1.2. Toutefois, il y a lieu de constater que les conclusions du recourant qui se plaint d'une calomnie ou d'une dénonciation calomnieuse contre B______ pour ses déclarations du 11 octobre 2024 sont irrecevables, puisqu'elles sont formulées pour la première fois. La chambre de céans, autorité de recours, n'est pas habilitée à les recevoir.
Le recours est également irrecevable en ce qu'il porte sur les infractions au préjudice du fils majeur du recourant, qui ne saurait être représenté par son père.
1.3. Le recours est donc recevable uniquement en tant qu'il porte sur les infractions dénoncées dans la plainte pénale du 16 mai 2024 et requalifiées d'éventuelles voies de fait et violation de domicile par le Ministère public.

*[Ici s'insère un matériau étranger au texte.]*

Lemma touched_keeps_spent (l l' : list doc) (addr n : string) :
  Forall2 touched l l' →
  existsb (matches {[ "address" := VStr addr; "nonce" := VStr n;
                      "used" := VBool false ]}) l = false →
  existsb (matches {[ "address" := VStr addr; "nonce" := VStr n;
                      "used" := VBool false ]}) l' = false.
Proof.
  intros Ht Hl. apply not_true_is_false.
  intros (d' & [j Hj]%list_elem_of_lookup & Hm)%existsb_elem_of.
  destruct (touched_at _ _ _ _ Ht Hj) as (d & Hd & Hdd).
  rewrite (touched_unused _ _ _ Hdd (unused_filter_used addr n) Hm) in Hm.
  enough (existsb (matches {[ "address" := VStr addr; "nonce" := VStr n;
                              "used" := VBool false ]}) l = true)
    by congruence.
  apply existsb_elem_of. exists d. split; [|done].
  by eapply list_elem_of_lookup_2.
Qed.

Lemma serve_keeps_spent (r : request) (s : store) (addr n : string) :
  reissues addr n r = false →
  nonce_usable s addr n = false →
  nonce_usable (serve recover_message s r) addr n = false.
Proof.
  intros Hr Hs. unfold nonce_usable in *.
  destruct (serve_nonce_docs r s) as [[Ht _]|(now & e & a & -> & Hd & _)].
  - by apply (touched_keeps_spent _ _ _ _ Ht).
  - rewrite Hd, existsb_app.
    rewrite (touched_keeps_spent _ _ _ _ (invalidate_touched _ _ _) Hs).
    cbn. rewrite orb_false_r. apply not_true_is_false.
    intros (Ha & Hn & _)%matches_3; [|done..].
    cbn in Hr. apply bool_decide_eq_false in Hr. apply Hr.
    rewrite lookup_insert_ne, lookup_insert_eq in Ha by done.
    rewrite !lookup_insert_ne, lookup_insert_eq in Hn by done.
    split; congruence.
Qed.

Lemma serve_all_keeps_spent (rs : list request) (s : store) (addr n : string) :
  existsb (reissues addr n) rs = false →
  nonce_usable s addr n = false →
  nonce_usable (serve_all recover_message rs s) addr n = false.
Proof.
  revert s. induction rs as [|r rs IH]; intros s Hrs Hs; [done|].
  cbn in Hrs. apply orb_false_iff in Hrs as [Hr Hrs]. rewrite serve_all_cons.
  by apply IH, serve_keeps_spent.
Qed.

Lemma recorded_not_already :
  ({[ "status" := VStr "ok"; "message" := VStr "Vote already recorded" ]} : doc)
  ≠ {[ "status" := VStr "ok"; "message" := VStr "Vote recorded" ]}.
Proof.
  intros H. apply (f_equal (λ m : doc, m !! "message")) in H.
  rewrite !lookup_insert_ne, !lookup_singleton_eq in H by done. discriminate.
Qed.

(** The only way to "Vote recorded". *)
Lemma vote_recorded_inv (now : Z) (p : VoteCreate) (s : store) :
  result (exec (cast_vote recover_message now p) s)
  = inr {[ "status" := VStr "ok"; "message" := VStr "Vote recorded" ]} →
  nonce_usable s (lower (address p)) (nonce p) = true
  ∧ signature_ok recover_message p = true
  ∧ has_voted s (project_id p) (lower (address p)) = false.
Proof.
  rewrite exec_cast_vote. cbn zeta. unfold signature_ok.
  destruct (find_one "nonce" _ s) as [d|] eqn:Hn; [|discriminate].
  destruct (recover_message _ _) as [e|recovered]; [discriminate|].
  destruct (bool_decide (lower recovered ≠ _)) eqn:Hb; [discriminate|].
  destruct (has_voted _ _ _).
  - cbn. intros H. destruct recorded_not_already. congruence.
  - intros _. split; [apply nonce_usable_find; eauto|]. split; [|done].
    apply bool_decide_eq_false in Hb. apply bool_decide_eq_true.
    by destruct (decide (lower recovered = lower (address p))).
Qed.

Lemma spent_after_vote (now : Z) (p : VoteCreate) (s : store) :
  nonces_ok s →
  result (exec (cast_vote recover_message now p) s)
  = inr {[ "status" := VStr "ok"; "message" := VStr "Vote recorded" ]} →
  nonce_usable (final (exec (cast_vote recover_message now p) s))
               (lower (address p)) (nonce p) = false.
Proof.
  intros Hok (Hn & Hs & Hv)%vote_recorded_inv.
  apply nonce_usable_find in Hn as [d0 Hd0].
  destruct (fresh_vote_run now p s d0 Hok Hd0 Hs Hv)
    as (i & k & s1 & s2 & Hi & Hk & -> & Hn1 & Hv1 & Hv2 & Hn2).
  cbn [final]. apply not_true_is_false.
  intros (d & [j Hj]%list_elem_of_lookup & Ha & Hnn & Hu)%nonce_usable_spec.
  rewrite Hn2 in Hj.
  assert (i < length (docs s "nonce")) as Hlen by (by eapply lookup_lt_Some).
  destruct (decide (j = i)) as [->|Hne].
  - rewrite list_lookup_insert_eq in Hj by done. injection Hj as <-.
    rewrite set_used_lookup in Hu. discriminate.
  - rewrite list_lookup_insert_ne in Hj by done.
    pose proof Hd0 as (_ & _ & Hm & _)%find_first.
    apply matches_3 in Hm as (Ha0 & _ & Hu0); [|done..].
    destruct Hok as (_ & _ & Hone). destruct Hne.
    apply (Hone j i d d0 (lower (address p)) Hj Hi);
      by apply matches_2.
Qed.

(** C2. [cast_vote] raises 400 "Invalid or used nonce" exactly when the
    nonce collection holds no record with the lowercased submitted
    address, the submitted nonce value and [used = false]. In particular,
    once a vote has come back "Vote recorded" in a store the service can
    reach, submitting its address and nonce again is rejected this way
    whatever the signature, valid ones included, for as long as the same
    nonce value has not been issued to that address anew. *)
Theorem invalid_or_used_nonce :
  (∀ (now : Z) (p : VoteCreate) (s : store),
      result (exec (cast_vote recover_message now p) s)
      = inl (HTTPException 400 "Invalid or used nonce")
      ↔ ¬ ∃ d, d ∈ docs s "nonce"
               ∧ d !! "address" = Some (VStr (lower (address p)))
               ∧ d !! "nonce" = Some (VStr (nonce p))
               ∧ d !! "used" = Some (VBool false))
  ∧ (∀ (uniq : bool) (history between : list request) (now0 now : Z)
       (p0 p : VoteCreate),
        let s := serve_all recover_message history (Mongo.empty uniq) in
        let voted := final (exec (cast_vote recover_message now0 p0) s) in
        result (exec (cast_vote recover_message now0 p0) s)
        = inr {[ "status" := VStr "ok"; "message" := VStr "Vote recorded" ]} →
        existsb (reissues (lower (address p0)) (nonce p0)) between = false →
        lower (address p) = lower (address p0) → nonce p = nonce p0 →
        result (exec (cast_vote recover_message now p)
                     (serve_all recover_message between voted))
        = inl (HTTPException 400 "Invalid or used nonce")).
Proof.
  assert (∀ (now : Z) (p : VoteCreate) (s : store),
             result (exec (cast_vote recover_message now p) s)
             = inl (HTTPException 400 "Invalid or used nonce")
             ↔ nonce_usable s (lower (address p)) (nonce p) = false) as Hiff.
  { intros now p s. rewrite exec_cast_vote. cbn zeta.
    destruct (find_one "nonce" _ s) as [d|] eqn:Hn.
    - assert (nonce_usable s (lower (address p)) (nonce p) = true) as ->
        by (apply nonce_usable_find; eauto).
      split; [|discriminate].
      destruct (recover_message _ _) as [e|recovered]; [cbn; discriminate|].
      destruct (bool_decide _); [cbn; discriminate|].
      destruct (has_voted _ _ _); cbn; discriminate.
    - split; [|done]. intros _. apply not_true_is_false.
      intros [d Hd]%nonce_usable_find. congruence. }
  split.
  - intros now p s. rewrite Hiff, <- nonce_usable_spec.
    by destruct (nonce_usable _ _ _).
  - intros uniq history between now0 now p0 p s voted Hrec Hbetween Ha Hn.
    apply Hiff. rewrite Ha, Hn. apply serve_all_keeps_spent; [done|].
    apply spent_after_vote; [apply nonces_ok_reachable | done].
Qed.

(** *** One vote per pair *)

Lemma serve_keeps_votes (r : request) (s : store) (pid addr : string) :
  has_voted s pid addr = true →
  votes_for (serve recover_message s r) pid addr = votes_for s pid addr.
Proof.
  intros Hv. unfold votes_for, find_many.
  destruct (serve_vote_docs r s) as [->|(now & p & -> & Hp & ->)]; [done|].
  rewrite List.filter_app. cbn.
  destruct (matches _ _) eqn:Hm; [|by rewrite app_nil_r].
  apply matches_2 in Hm as [H1 H2]; [|done].
  rewrite lookup_insert_ne, lookup_insert_eq in H1 by done.
  rewrite !lookup_insert_ne, lookup_insert_eq in H2 by done.
  congruence.
Qed.

Lemma has_voted_length (s : store) (pid addr : string) :
  has_voted s pid addr = true ↔ 0 < length (votes_for s pid addr).
Proof.
  destruct (has_voted s pid addr) eqn:Hv.
  - split; [intros _|done]. destruct (votes_for s pid addr) eqn:E; [|cbn; lia].
    apply has_voted_votes_for in E. congruence.
  - apply has_voted_votes_for in Hv as ->. cbn. split; [done|lia].
Qed.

2. La Chambre pénale de recours peut décider d'emblée de traiter sans échange d'écritures ni débats les recours manifestement mal fondés (art. 390 al. 2 et 5 a contrario CPP).
Tel est le cas en l'occurrence, au vu des considérations qui suivent.
3. Le recourant reproche au Ministère public de ne pas être entré en matière sur sa plainte.
3.1. Selon l'art. 310 al. 1 CPP, le Ministère public rend immédiatement une ordonnance de non-entrée en matière s'il ressort de la dénonciation ou du rapport de police que les éléments constitutifs de l'infraction ou les conditions à l'ouverture de l'action pénale ne sont manifestement pas réunis (let. a) ou qu'il existe des empêchements de procéder (let. b).
Au moment de statuer sur l'ouverture éventuelle de l'instruction, le ministère public doit examiner si les conditions d'exercice de l'action publique sont réunies, c'est-à-dire si les faits qui sont portés à sa connaissance sont constitutifs d'une infraction pénale et si la poursuite est recevable. Il suffit que l'un des éléments constitutifs de l'infraction ne soit manifestement pas réalisé pour que la non-entrée en matière se justifie (Y. JEANNERET / A. KUHN / C. PERRIER DEPEURSINGE (éds), Commentaire romand : Code de procédure pénale suisse, 2ème éd., Bâle 2019, n. 8 ad art. 310).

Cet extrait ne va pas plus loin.